Town in County Donegal, Ireland

Ballyshannon is a town in County Donegal, Ireland. It is located at the southern end of the county where the N3 from Dublin ends and the N15 crosses the River Erne. The town was incorporated in the early 17th century, receiving a town charter in March 1613.

==Location==
Ballyshannon, which means "the mouth of Seannach's ford", after a fifth-century warrior, Seannach, who was reputedly slain there, lies at the mouth of the river Erne. Just west of the town, the Erne widens and its waters meander over a long sandy estuary. The northern bank of the river rises steeply away from the riverbank, while the southern bank is flat with a small cliff that runs parallel to the river. The town looks out over the estuary and has views of mountains, lakes and forests.

==History==
Archaeological sites dating as far back as the Neolithic period (4000 BC – 2500 BC) have been excavated in Ballyshannon and surrounding areas, representing settlement and ritual activity from early periods of human settlement. Finds have ranged from fulachta fiadh (burnt mounds) dating from the Bronze Age (2500–500 BC), to a possible brushwood trackway thought to date to an earlier Neolithic period, through an early find of a pair of gold sun-discs from c. 2500–2150 BCE to the recent discovery of a previously unknown medieval church and cemetery containing hundreds of skeletons thought to date from between 1100 and 1400. This site yielded numerous artefacts including silver long cross pennies and halfpennies dating from the reign of Henry III (1251–1276) and Edward I (c. 1280–1302). Other finds included bone beads, shroud pins, and pieces of quartz which were found placed in the hands of many of the skeletons.

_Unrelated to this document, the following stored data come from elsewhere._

(** * Exam scheduler (Welsh-Powell): a shallow embedding of [app.py]

    The development follows the pure functions of [app.py],
    [welsh_powell], [build_conflicts_from_enrollments],
    [build_conflicts_from_csv_df] and [schedule_from_coloring], the
    dictionary lookups of [draw_conflict_graph], and the session state of
    the manual tab.  Random enrollments, plotting and file export are left
    out.

    Data model.
    - An exam identifier is a Python [str]; it is a [string] here (its UTF-8
      bytes, whose byte-wise lexicographic order is the code point order
      Python compares by).  On a [str] the call [str(x)] of the sort key is
      the identity.
    - A Python [dict] is a [gmap], a Python [set] a [gset].  Neither records
      the order in which Python enumerates it, so every loop of the source
      that walks a dict or a set is written over an explicit list, the
      enumeration, and the functions named after the source instantiate it
      with the canonical one ([map_to_list], [elements]).
    - A Python [int] is a [Z]. *)

From stdpp Require Import gmap strings list fin_maps sorting pretty.

Local Open Scope Z_scope.

(* stdpp's solvers clear hypotheses they have already consumed. *)
#[local] Set Warnings "-clear-no-such-hyp".

(** ** Adjacency maps *)

(** The set stored under [v]; the empty set when [v] is no key.  The source
    reads [full[x]] only for keys of [full] (lines 22 and 32 walk
    [full.keys()]), and the statements below read an input [adj] this way,
    where a vertex without an entry has no listed neighbours. *)
Definition neighbours (adj : gmap string (gset string)) (v : string) : gset string :=
  default ∅ (adj !! v).

(** [m[a].add(b)]: the set stored under [a] is updated in place.  On a
    missing key Python raises [KeyError]; that case is kept apart in
    [set_add_checked] and shown not to arise. *)
Definition set_add (a b : string) (m : gmap string (gset string)) : gmap string (gset string) :=
  alter (λ s, s ∪ {[b]}) a m.

(** [m[a].add(b); m[b].add(a)] *)
Definition add_edge (a b : string) (m : gmap string (gset string)) : gmap string (gset string) :=
  set_add b a (set_add a b m).

(** The same two statements with the subscripts checked: [None] stands for
    the [KeyError] of a missing key. *)
Definition set_add_checked (a b : string) (m : gmap string (gset string))
  : option (gmap string (gset string)) :=
  match m !! a with
  | Some _ => Some (set_add a b m)
  | None => None
  end.

Definition add_edge_checked (a b : string) (m : gmap string (gset string))
  : option (gmap string (gset string)) :=
  set_add_checked a b m ≫= set_add_checked b a.

(** A [for] loop whose body may raise: the first exception ends it. *)
Fixpoint foldl_checked {A B} (f : A → B → option A) (a : A) (l : list B) : option A :=
  match l with
  | [] => Some a
  | b :: l => f a b ≫= λ a', foldl_checked f a' l
  end.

Other nearby sites include a Neolithic tomb, and the grave of Aed Ruad, High King of Ireland, upon which St. Anne's church (Church of Ireland) was supposedly built, occupying the highest of the town's vantage points—Mullgoose. Nothing remains to mark either tomb, the last vestige of the mound on Mullaghnashee having been obliterated in 1798 when a fort was constructed on the hill-top. The 18th-century churchyard and the paupers' burial ground were both referred to as Sidh Aedh Ruaidh, the Fairy Mound of Red Hugh. The 'sheeman' (Anglicisation of the Irish sidh) in Mullgoose means 'fairies'. Popular belief assigned the interior of hills to fairies' dwelling places and local tradition has handed down accounts of the exploits of the fairy folk, including among the Finner sand-hills and in the Wardtown district of Ballyshannon. In 1906, the hill-top at Mullgoose was excavated and found to contain subterranean chambers.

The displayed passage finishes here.